The current selection of finished goods, eBooklets, patterns, kits and supplies are available on their website – including ebook Jewellery 101
Key-note Presentation: Nature in Art was given by Dr. Robert Bateman ‘(Victoria, BC)
This was followed by the acknowledgment of TIGHR’s 21st Year and the introduction of previous Founders Cup recipients and the awarding of the Cup to Susan Feller by Judith Stephens & Jo Franco (co-recipients) in 2012.
The Cup is presented to a member who has promoted rug hooking and TIGHR. Mary Shepherd Burton (dec) who was instrumental in creating the invitation list and coordination of the first conference in 1994 with Dar Ford Kayuka (a fellow American living in the UK) was the first recipient and began the tradition of the Cup holder selecting and awarding the Cup to a member who has worked to further the Guild’s aims ….. to come together in friendship to share ideas, explore the different rug making techniques using a variety of fibres and to further the art of rug making, while also enjoying the experience of travel.
Susan Feller has worked tirelessly to take the Guild into the 21st Century – she is an early adapter of ideas and with her knowledge of art and the history of this craft was instrumental in taking TIGHR’s fledgling website to an informational platform, a place for Guild News and where members have their own space to show their creations and to network.
At this conference Susan, with the help of videographer and digital storyteller, Randi Cohen Coblenz, has brought the guild to a point where, in the future members should be able to attend virtually, if travel is not physically possible.
Post Conference – Back on the mainland:
After farewelling rug hooking friends, new and old, the 3 “J’s” (Judith, Jo & Jenny) visited the Museum of Anthropology
Arriving just in time at the Arthur Erickson designed building overlooking mountains and sea, they were treated to a very interesting and informative tour of reputedly the worlds finest displays of Northwest Coast First Nations Art.

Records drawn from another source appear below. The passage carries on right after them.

(* ===== verification/ListenerFacts.v ===== *)
(** * Reasoning rules for the shared listener operations

    Symbolic-execution rules for [post], [emit] and [transition_to], and the
    interface [Insensitive]: a property of the world that does not depend on the
    diagnostics, the cancellation bookkeeping and the published events is kept by
    every shared operation whose posted tasks it tolerates. *)

From S2P Require Import Prelude Errors Effect Options Endpoint Status Observers ListenerBase.

Local Open Scope Z_scope.

Section Facts.
Context {T X Y : Type} (cfg : config).
Implicit Types (w : world T X) (e : env T Y).

Lemma wp_post ex t e w (Q : unit -> world T X -> Prop) (Z : exn -> world T X -> Prop) :
  (e_post e ex t = None -> Q tt (set_w_queue (w_queue w ++ [(ex, t)]) w)) ->
  (forall x, e_post e ex t = Some x -> Z x w) ->
  wp (post ex t) e w Q Z.
Proof. intros HQ HZ. unfold post. eff_step. eff_step; [eff_step; auto | auto]. Qed.

(** What [emit] publishes: nothing without a registry, else the event and one
    callback per registered observer. *)
Definition event_of (type : listener_event_type) (info : connection_info)
    (ec : error_code) (ep : exception_ptr) (w : world T X) : listener_event :=
  {| le_type := type; le_status := status_of cfg w; le_connection := info;
     le_error := ec; le_exception := ep |}.

Definition log_event (ev : listener_event) (w : world T X) : world T X :=
  set_w_calls
    (w_calls w ++ match w_registry w with
                  | None => []
                  | Some r => map (fun v => (v, ev)) (snapshot r)
                  end)
    (set_w_events
       (w_events w ++ match w_registry w with None => [] | Some _ => [ev] end) w).

Lemma log_event_none ev w : w_registry w = None -> log_event ev w = w.
Proof. destruct w. unfold log_event. simpl. intros ->. by rewrite !app_nil_r. Qed.

Lemma for_each_log (ev : listener_event) (l : list observer) e w :
  for_each l (fun value => try_catch
      (modify (fun w => set_w_calls (w_calls w ++ [(value, ev)]) w)) (fun _ => ret tt)) e w =
  Ret tt (set_w_calls (w_calls w ++ map (fun v => (v, ev)) l) w).
Proof.
  revert w. induction l as [|o l IH]; intros w; simpl.
  - rewrite app_nil_r. by destruct w.
  - unfold bind, try_catch, modify. rewrite IH. simpl. by rewrite <- app_assoc.
Qed.

Lemma notify_eq ev r e w :
  w_registry w = Some r -> notify ev e w = Ret tt (log_event ev w).
Proof.
  intros Hr. unfold notify, notify_each.
  set (f := fun value : observer => try_catch _ _).
  unfold bind, modify, noexcept, try_catch, gets, log_event. cbn [w_registry set_w_events].
  rewrite !Hr. simpl. destruct (snapshot r) as [|o l] eqn:Hs.
  - simpl. rewrite app_nil_r. reflexivity.
  - subst f. rewrite for_each_log. reflexivity.
Qed.

Lemma emit_eq type info ec ep e w :
  emit cfg type info ec ep e w = Ret tt (log_event (event_of type info ec ep w) w).
Proof.
  unfold emit, noexcept, bind, gets. destruct (w_registry w) as [r|] eqn:Hr.
  - unfold try_catch, bind, status, gets. by erewrite notify_eq.
  - by rewrite log_event_none.
Qed.

Lemma wp_emit type info ec ep e w (Q : unit -> world T X -> Prop) Z :
  Q tt (log_event (event_of type info ec ep w) w) -> wp (emit cfg type info ec ep) e w Q Z.
Proof. unfold wp. by rewrite emit_eq. Qed.

Definition enter (st : listener_state.t) (w : world T X) : world T X :=
  log_event (event_of state_changed no_connection success None (set_m_state st w))
            (set_m_state st w).

Lemma transition_to_eq st e w : transition_to cfg st e w = Ret tt (enter st w).
Proof. unfold transition_to, bind, modify. by rewrite emit_eq. Qed.

Lemma wp_transition_to st e w (Q : unit -> world T X -> Prop) Z :
  Q tt (enter st w) -> wp (transition_to cfg st) e w Q Z.
Proof. unfold wp. by rewrite transition_to_eq. Qed.

(** ** Properties that ignore the metadata *)

Definition base_task (t : task T) : bool := match t with TExt _ => false | _ => true end.

(** [P] ignores the published events. *)
Class LogInsensitive (P : world T X -> Prop) : Prop := {
  ins_log ev w : P w -> P (log_event ev w) }.

(** [P] ignores the diagnostics and the cancellation bookkeeping. *)
Class MetaInsensitive (P : world T X -> Prop) : Prop := {
  ins_stop_reason v w : P w -> P (set_m_stop_reason v w);
  ins_last_error v w : P w -> P (set_m_last_error v w);
  ins_last_exception v w : P w -> P (set_m_last_exception v w);
  ins_endpoint v w : P w -> P (set_m_endpoint v w);
  ins_next_waiter_id v w : P w -> P (set_m_next_waiter_id v w);
  ins_terminal_error v w : P w -> P (set_m_terminal_error v w);
  ins_cancelled v w : P w -> P (set_w_cancelled v w);
  ins_slots v w : P w -> P (set_w_slots v w) }.

(** [P] ignores, moreover, the waiters, the handlers and the tasks of this layer. *)
Class Insensitive (P : world T X -> Prop) : Prop := {
  ins_meta :: MetaInsensitive P;
  ins_waiters v w : P w -> P (set_m_waiters v w);
  ins_next_op v w : P w -> P (set_w_next_op v w);
  ins_completed v w : P w -> P (set_w_completed v w);
  ins_post ex t w : base_task t = true -> P w -> P (set_w_queue (w_queue w ++ [(ex, t)]) w) }.

Lemma nt_emit (P : world T X -> Prop) `{!LogInsensitive P} type info ec ep :
  nothrow (E := env T Y) P (emit cfg type info ec ep).
Proof. intros e w X' H. apply wp_emit. by apply ins_log. Qed.

Section Meta.
Context (P : world T X -> Prop) `{!MetaInsensitive P}.

Abbreviation nt m := (nothrow (E := env T Y) P m).

Lemma nt_clear_slot op : nt (clear_slot op).
Proof. intros e w X' H. apply wp_modify. by apply ins_slots. Qed.

Lemma nt_clear_diagnostics : nt clear_diagnostics.
Proof.
  intros e w X' H. apply wp_modify.
  by apply ins_last_exception, ins_last_error, ins_stop_reason.
Qed.

Lemma nt_record_diagnostic ec ep : nt (record_diagnostic ec ep).
Proof. intros e w X' H. apply wp_modify. by apply ins_last_exception, ins_last_error. Qed.

Lemma nt_set_stop_reason r : nt (set_stop_reason r).
Proof. intros e w X' H. apply wp_modify. by apply ins_stop_reason. Qed.

Lemma nt_set_terminal_error ec : nt (modify (set_m_terminal_error ec)).
Proof. intros e w X' H. apply wp_modify. by apply ins_terminal_error. Qed.

Lemma nt_keep_first_error ec : nt (keep_first_error ec).
Proof.
  intros e w X' H. unfold keep_first_error. eff_step; [|done]. apply wp_modify.
  case_match; [|done]. by apply ins_last_error.
Qed.

Lemma nt_assign_slot h f : nt (assign_slot h f).
Proof. intros e w X' H. unfold assign_slot. eff_step; [|done]. eff_step. by apply ins_slots. Qed.
End Meta.

Section Insensitive.
Context (P : world T X -> Prop) `{!Insensitive P}.

Abbreviation keeps m := (pres (E := env T Y) P m).
Abbreviation nt m := (nothrow (E := env T Y) P m).

Lemma pres_post ex t : base_task t = true -> keeps (post ex t).
Proof. intros Ht e w H. apply wp_post; [|done]. intros _. by apply ins_post. Qed.

Lemma pres_complete_on ex h ec : keeps (complete_on ex h ec).
Proof. by apply pres_post. Qed.

Lemma pres_complete_waiter i : keeps (complete_waiter i).
Proof.
  intros e w H. unfold complete_waiter, clear_slot. do 2 eff_step. eff_step; [|by eff_step].
  do 6 eff_step. apply pres_complete_on. by apply ins_waiters, ins_slots.
Qed.

Lemma pres_complete_waiters : keeps complete_waiters.
Proof.
  intros e w H. unfold complete_waiters. do 3 eff_step.
  eapply wp_mono;
    [by apply (wp_for_each _ _ e (fun _ => P) (fun _ => P)); [intros; by apply pres_complete_waiter|]
    | | done].
  intros [] w' H'. apply wp_modify. by apply ins_waiters.
Qed.

Lemma nt_request_stop : nt request_stop.
Proof.
  intros e w X' H. unfold request_stop, state. do 3 eff_step. eff_step; [by eff_step|].
  eff_step. eapply wp_pres; [by apply pres_post | done | done |]. intros ? ? ?. by eff_step.
Qed.

Lemma nt_fresh_op : nt fresh_op.
Proof. intros e w X' H. unfold fresh_op. do 5 eff_step. by apply ins_next_op. Qed.

Lemma pres_do_async_start ex alloc slot : keeps (do_async_start ex alloc slot).
Proof.
  intros e w H. unfold do_async_start. eff_step.
  eapply (wp_nothrow P); [apply nt_fresh_op | done |]. intros op w' H'. eff_step.
  eapply (wp_nothrow P); [by apply nt_assign_slot; apply _ | done |]. intros [] w'' H''. eff_step.
  eapply wp_mono; [by apply pres_post | done |]. intros x w3 H3. by apply pres_complete_on.
Qed.

Lemma pres_do_async_wait ex alloc slot : keeps (do_async_wait ex alloc slot).
Proof.
  intros e w H. unfold do_async_wait. eff_step.
  eapply (wp_nothrow P); [apply nt_fresh_op | done |]. intros op w' H'. do 5 eff_step.
  eapply (wp_nothrow P); [by apply nt_assign_slot; apply _ | by apply ins_next_waiter_id |].
  intros [] w'' H''. eff_step.
  eapply wp_mono; [by apply pres_post | done |]. intros x w3 H3. eff_step.
  eapply (wp_nothrow P); [by apply nt_clear_slot; apply _ | done |]. intros [] ? ?. by apply pres_complete_on.
Qed.

Lemma nt_emit_cancellation op type : nt (emit_cancellation op type).
Proof.
  intros e w X' H. unfold emit_cancellation. do 2 eff_step. eff_step; [eff_step|by eff_step].
  - eff_step; [|done]. eff_step. by apply ins_cancelled.
  - eff_step; [by eff_step|]. do 3 eff_step.
    eapply wp_pres; [by apply pres_post | by apply ins_cancelled | done |].
    intros ? ? ?. by eff_step.
Qed.

Lemma pres_run_wait id h : keeps (run_wait id h).
Proof.
  intros e w H. unfold run_wait, state. do 4 eff_step. eff_step.
  - eff_step. eapply (wp_nothrow P); [by apply nt_clear_slot; apply _ | done |].
    intros [] ? ?. by apply pres_complete_on.
  - eff_step.
    + eff_step. eapply (wp_nothrow P); [by apply nt_clear_slot; apply _ | done |].
      intros [] ? ?. do 2 eff_step. by apply pres_complete_on.
    + eff_step. by apply ins_waiters.
Qed.

Lemma pres_cancel_wait id : keeps (cancel_wait id).
Proof.
  intros e w H. unfold cancel_wait, clear_slot. do 2 eff_step. eff_step; [|by eff_step].
  do 4 eff_step. apply pres_complete_on. by apply ins_slots, ins_waiters.
Qed.

Lemma pres_run_dispatch on h ec : keeps (run_dispatch on h ec).
Proof.
  intros e w H. unfold run_dispatch. eff_step; eff_step; [|done]. by apply ins_completed.
Qed.

Lemma pres_run_start (start_on_strand : completion_handler -> M (env T Y) (world T X) unit) h :
  (forall h, keeps (start_on_strand h)) -> keeps (run_start start_on_strand h).
Proof.
  intros Hs e w H. unfold run_start, clear_slot. do 4 eff_step.
  eff_step; [apply pres_complete_on | apply Hs]; by apply ins_slots.
Qed.
End Insensitive.
End Facts.

(** ** With an executor that accepts work *)

Global Instance anywhere_insensitive {T X} : Insensitive (T := T) (X := X) anywhere.
Proof. repeat split. Qed.

Global Instance anywhere_log {T X} : LogInsensitive (T := T) (X := X) anywhere.
Proof. repeat split. Qed.

Section Accepting.
Context {T X Y : Type} (cfg : config).

Definition accepting (e : env T Y) : Prop := forall ex t, e_post e ex t = None.

Abbreviation quiet m := (total (E := env T Y) (S := world T X) accepting m).

Lemma total_post ex t : quiet (post ex t).
Proof. intros e w He. apply wp_post; [done|]. intros x Hx. by rewrite He in Hx. Qed.

Lemma total_complete_on ex h ec : quiet (complete_on ex h ec).
Proof. apply total_post. Qed.

Lemma total_emit type info ec ep : quiet (emit cfg type info ec ep).
Proof. apply total_nothrow, nt_emit, _. Qed.

Lemma total_transition_to st : quiet (transition_to cfg st).
Proof. intros e w He. by apply wp_transition_to. Qed.

Lemma total_complete_waiter i : quiet (complete_waiter i).
Proof. unfold complete_waiter, clear_slot. total_auto. apply total_complete_on. Qed.

Lemma total_complete_waiters : quiet complete_waiters.
Proof. unfold complete_waiters. total_auto. apply total_complete_waiter. Qed.

(** What [complete_waiters] does then: every waiter, in order, gets its slot
    cleared and its handler posted with the terminal error. *)
Definition waiter_dispatch (ec : error_code) (wo : wait_operation) : executor * task T :=
  (listener_strand,
   TDispatch (get_associated_executor (wo_handler wo) listener_strand) (wo_handler wo) ec).

Definition clear_slots (l : list wait_operation) (slots : gmap nat slot_handler) :=
  foldl (fun s wo => delete (wo_op wo) s) slots l.

Definition emptied (wo : wait_operation) : wait_operation := mk_wait (wo_id wo) (wo_op wo) None.

Definition waiters_posted (l : list wait_operation) (w : world T X) : world T X :=
  set_w_queue (w_queue w ++ map (waiter_dispatch (m_terminal_error w)) l)
    (set_w_slots (clear_slots l (w_slots w)) w).

Lemma complete_waiter_eq i wo (e : env T Y) (w : world T X) :
  accepting e -> m_waiters w !! i = Some wo ->
  complete_waiter i e w =
    Ret tt (waiters_posted [wo] (set_m_waiters (<[i := emptied wo]> (m_waiters w)) w)).
Proof.
  intros He Hi. unfold complete_waiter, bind, gets. rewrite Hi.
  unfold complete_on, post, clear_slot, modify, bind, may_throw. by rewrite He.
Qed.

Lemma for_each_waiters (e : env T Y) rest pre (w : world T X) :
  accepting e -> m_waiters w = pre ++ rest ->
  for_each (seq (length pre) (length rest)) complete_waiter e w =
    Ret tt (waiters_posted rest (set_m_waiters (pre ++ map emptied rest) w)).
Proof.
  intros He. revert pre w. induction rest as [|wo rest IH]; intros pre w Hw; simpl.
  - unfold waiters_posted. simpl. rewrite !app_nil_r. rewrite app_nil_r in Hw. destruct w.
    simpl in *. by subst.
  - unfold bind. rewrite (complete_waiter_eq _ wo).
    2: done. 2: { rewrite Hw. apply list_lookup_middle. done. }
    replace (S (length pre)) with (length (pre ++ [emptied wo])) by (rewrite length_app; simpl; lia).
    rewrite (IH (pre ++ [emptied wo])).
    2: { simpl. rewrite Hw, insert_app_r_alt, Nat.sub_diag by done. by rewrite <- app_assoc. }
    unfold waiters_posted, clear_slots. simpl. rewrite <- !app_assoc. done.
Qed.

Lemma complete_waiters_eq (e : env T Y) (w : world T X) :
  accepting e -> complete_waiters e w = Ret tt (set_m_waiters [] (waiters_posted (m_waiters w) w)).
Proof.
  intros He. unfold complete_waiters, bind at 1, gets. unfold bind.
  by rewrite (for_each_waiters e (m_waiters w) []).
Qed.

Lemma wp_complete_waiters (e : env T Y) (w : world T X) (Q : unit -> world T X -> Prop) Z :
  accepting e -> Q tt (set_m_waiters [] (waiters_posted (m_waiters w) w)) ->
  wp complete_waiters e w Q Z.
Proof. intros He H. unfold wp. by rewrite complete_waiters_eq. Qed.

Lemma total_keep_first_error ec : quiet (keep_first_error ec).
Proof. unfold keep_first_error. total_auto. Qed.

Lemma total_run_wait id h : quiet (run_wait id h).
Proof. unfold run_wait, state, clear_slot. total_auto; apply total_complete_on. Qed.

Lemma total_cancel_wait id : quiet (cancel_wait id).
Proof. unfold cancel_wait, clear_slot. total_auto. apply total_complete_on. Qed.
End Accepting.

#[export] Hint Resolve total_post total_complete_on total_emit total_transition_to
  total_complete_waiters total_keep_first_error : eff.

Even though the sunny weather of their pre-conference road trip and time in Victoria had given way to clouds and rain, they were taken into a monumental Haida house on the grounds of the museum and out to view the poles and Musqueam houseposts that capture the dramatic beauty of traditional Northwest Coast architecture and design.
With the Vancouver visit coming to an end, we three were invited to visit the Studio of Michelle Sirois-Silver.
Michelle showed us many of her “hooked surfaces”, the materials she uses and described in depth, how she gathers information and creates her art books from which she draws inspiration for future works.
Michelle utilizes many different fabrics including waste fabric cut-offs given to her by a friend and fellow textile artist Katherine Sanssoucie. We were delighted when Michelle kindly organized for us to visit Katherine in her downtown studio.
Be sure and click the link above to see images of the wonderful garments created by Katherine who, when we spoke with her, had just returned from an international showing of her unique garments.
Katherine’s base fabric is pre-consumer waste hosiery, which she dyes and then adds additional layers of paint. There is a “mending” aspect to this procedure, as pieces are stitched together to create an embellished “fabric” from which she creates a unique range of clothing.
The cut-offs from her creations are given to Michelle to use in her hooking.
So ……. beginning with a waste product, the colourful left-overs and cut-offs from the creation of artistic garments are used in a hooked surface – absolutely nothing wasted!
These studio visits were an inspiring way to finish up the 2015 Triennial Conference in Canada.
Now it’s time to save up for the 2018 Triennial in the UK.